* **WHAT THIS TASK INVOLVES**
Could you copy out all the lines in the material below where the word "simpl" occurs?

* **GIVEN ENTRIES**
Lemma cycleFontSize_cycleLineSpacing_classes_witness :
  (exists w',
     ReadingAssistantController.cycleFontSize startWorld = (Returned tt, w') /\
     fontSize (controllerSettings w') = "large" /\
     hasClass "reading-assistant-font-large" w' = true) /\
  (exists w',
     ReadingAssistantController.cycleLineSpacing startWorld
     = (Returned tt, w') /\
     lineSpacing (controllerSettings w') = "loose" /\
     hasClass "reading-assistant-line-loose" w' = true).
Proof.
  destruct (cycleFontSize_cycleLineSpacing_classes startWorld
              startWorld_hasRoot eq_refl)
    as [(w1 & R1 & S1 & _ & _ & _ & C1) (w2 & R2 & S2 & _ & _ & _ & C2)].
  split.
  - exists w1. split; [exact R1 |]. split; [exact S1 |].
    rewrite C1, S1; [reflexivity | simpl; auto].
  - exists w2. split; [exact R2 |]. split; [exact S2 |].
    rewrite C2, S2; [reflexivity | simpl; auto].
Defined.

(** ** The settings through the cycles *)

Lemma keepsSettings_bindJ {A B : Type} (m : J A) (k : A -> J B) :
  keepsSettings m -> (forall a, keepsSettings (k a)) ->
  keepsSettings (bindJ m k).
Proof.
  intros Hm Hk w. unfold after, bindJ.
  specialize (Hm w). unfold after in Hm.
  destruct (m w) as [[a | e |] w1]; simpl in *; [| exact Hm | exact Hm].
  rewrite <- Hm. apply Hk.
Qed.

Lemma keepsSettings_forEachJ {A : Type} (l : list A) (f : A -> J unit) :
  (forall x, keepsSettings (f x)) -> keepsSettings (forEachJ l f).
Proof.
  intros Hf. induction l as [| x l IH]; [now intros w |].
  simpl. apply keepsSettings_bindJ; [apply Hf | intros _; exact IH].
Qed.

Lemma keepsSettings_pure {A : Type} (f : world -> outcome A) :
  keepsSettings (fun w => (f w, w)).
Proof. now intros w. Qed.

Lemma keepsSettings_liftM {A : Type} (m : M A) : keepsSettings (liftM m).
Proof.
  intros w. unfold after, liftM. now destruct (m (page w)) as [[a h'] |].
Qed.

Lemma keepsSettings_member {A : Type} (x : option A) :
  keepsSettings (member x).
Proof. now destruct x; intros w. Qed.

Lemma keepsSettings_validateToken (t : string) :
  keepsSettings (validateToken t).
Proof.
  unfold validateToken. destruct (Str.isEmpty t); [now intros w |].
  now destruct (DOMTokenList.hasAsciiWhitespace t); intros w.
Qed.

Lemma keepsSettings_classList (el : nat) (t : string) :
  keepsSettings (classListAdd el t) /\ keepsSettings (classListRemove el t).
Proof.
  split; apply keepsSettings_bindJ;
    try apply keepsSettings_validateToken; intros _; apply keepsSettings_liftM.
Qed.

Lemma keepsSettings_rootStep (f : nat -> J unit) :
  (forall el, keepsSettings (f el)) ->
  keepsSettings (bindJ documentElement (fun root => bindJ (member root) f)).
Proof.
  intros Hf. apply keepsSettings_bindJ; [now intros w |].
  intros root. apply keepsSettings_bindJ; [apply keepsSettings_member | exact Hf].
Qed.

Lemma keepsSettings_setters (x : string) :
  keepsSettings (ReadingModeManager.applyTheme x) /\
  keepsSettings (ReadingModeManager.setFontSize x) /\
  keepsSettings (ReadingModeManager.setLineSpacing x).
Proof.
  split; [| split].
  - apply keepsSettings_bindJ.
    + apply keepsSettings_forEachJ. intros t. apply keepsSettings_rootStep.
      intros el. apply keepsSettings_classList.
    + intros _. apply keepsSettings_bindJ; [| now intros _ w].
      destruct (negb (Str.isEmpty x) && negb (x =? "light")%string);
        [| now intros w].
      apply keepsSettings_rootStep. intros el. apply keepsSettings_classList.
  - apply keepsSettings_bindJ.
    + apply keepsSettings_forEachJ. intros t. apply keepsSettings_rootStep.
      intros el. apply keepsSettings_classList.
    + intros _. apply keepsSettings_rootStep. intros el.
      apply keepsSettings_bindJ; [apply keepsSettings_classList |].
      now intros _ w.
  - apply keepsSettings_bindJ.
    + apply keepsSettings_forEachJ. intros t. apply keepsSettings_rootStep.
      intros el. apply keepsSettings_classList.
    + intros _. apply keepsSettings_rootStep. intros el.
      apply keepsSettings_bindJ; [apply keepsSettings_classList |].
      now intros _ w.
Qed.

Lemma keepsSettings_ifLoaded (m : J unit) :
  keepsSettings m ->
  keepsSettings
    (bindJ ReadingAssistantController.windowReadingModeManager
           (fun loaded =>
              bindJ (if loaded then m else retJ tt)
                    (fun _ => ReadingAssistantController.saveSettings))).
Proof.
  intros Hm. apply keepsSettings_bindJ; [now intros w |].
  intros loaded. apply keepsSettings_bindJ; [| now intros _ w].
  destruct loaded; [exact Hm | now intros w].
Qed.

Lemma cycles_settings (w : world) :
  controllerSettings (after ReadingAssistantController.cycleTheme w)
  = mkSettings
      (ReadingAssistantController.next ["light"; "dark"; "sepia"]
         (theme (controllerSettings w)))
      (fontSize (controllerSettings w)) (lineSpacing (controllerSettings w)) /\
  controllerSettings (after ReadingAssistantController.cycleFontSize w)
  = mkSettings
      (theme (controllerSettings w))
      (ReadingAssistantController.next ["small"; "medium"; "large"; "xlarge"]
         (fontSize (controllerSettings w)))
      (lineSpacing (controllerSettings w)) /\
  controllerSettings (after ReadingAssistantController.cycleLineSpacing w)
  = mkSettings
      (theme (controllerSettings w)) (fontSize (controllerSettings w))
      (ReadingAssistantController.next ["compact"; "normal"; "loose"]
         (lineSpacing (controllerSettings w))).
Proof.
  destruct (keepsSettings_setters
              (ReadingAssistantController.next ["light"; "dark"; "sepia"]
                 (theme (controllerSettings w)))) as (K1 & _ & _).
  destruct (keepsSettings_setters
              (ReadingAssistantController.next
                 ["small"; "medium"; "large"; "xlarge"]
                 (fontSize (controllerSettings w)))) as (_ & K2 & _).
  destruct (keepsSettings_setters
              (ReadingAssistantController.next ["compact"; "normal"; "loose"]
                 (lineSpacing (controllerSettings w)))) as (_ & _ & K3).
  split; [| split].
  - exact (keepsSettings_ifLoaded _ K1 (withSettings _ w)).
  - exact (keepsSettings_ifLoaded _ K2 (withSettings _ w)).
  - exact (keepsSettings_ifLoaded _ K3 (withSettings _ w)).
Qed.
(** C3: [get_lookup] returns [HashidLookup] for 'exact', 'iexact',
    'contains' and 'icontains', [HashidIterableLookup] for 'in', the
    answer of the parent class for 'isnull', and None for every other
    lookup name. *)
Theorem get_lookup_cases (self : Field) (lookup_name : string) :
  (lookup_name ∈ ["exact"; "iexact"; "contains"; "icontains"] ->
     HashidFieldMixin.get_lookup self lookup_name = Ok (Some HashidLookup))
  /\ (lookup_name = "in" ->
     HashidFieldMixin.get_lookup self lookup_name = Ok (Some HashidIterableLookup))
  /\ (lookup_name = "isnull" ->
     HashidFieldMixin.get_lookup self lookup_name
     = (sup ← py_super HashidFieldMixin (f_class self);
        super_get_lookup sup self "isnull")
     /\ (isinstance_of (f_class self) HashidFieldMixin = true ->
         HashidFieldMixin.get_lookup self lookup_name
         = super_get_lookup (after HashidFieldMixin (mro (f_class self))) self "isnull"))
  /\ (lookup_name ∉ ["exact"; "iexact"; "contains"; "icontains"; "in"; "isnull"] ->
     HashidFieldMixin.get_lookup self lookup_name = Ok None).
Proof.
  unfold HashidFieldMixin.get_lookup, HashidFieldMixin.exact_lookups,
    HashidFieldMixin.iterable_lookups, HashidFieldMixin.passthrough_lookups.
  repeat split.
  - intros Hin. by rewrite bool_decide_eq_true_2.
  - intros ->. reflexivity.
  - subst. reflexivity.
  - subst. intros Hi. cbn. by rewrite (py_super_instance _ _ Hi).
  - intros Hn. repeat (apply not_elem_of_cons in Hn as [? Hn]).
    rewrite !bool_decide_eq_false_2; [done|..];
      rewrite ?elem_of_cons, elem_of_nil; tauto.
Qed.
End lookups.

* **SOLUTION TO THIS PROBLEM**
    rewrite C1, S1; [reflexivity | simpl; auto].
    rewrite C2, S2; [reflexivity | simpl; auto].
  destruct (m w) as [[a | e |] w1]; simpl in *; [| exact Hm | exact Hm].
  simpl. apply keepsSettings_bindJ; [apply Hf | intros _; exact IH].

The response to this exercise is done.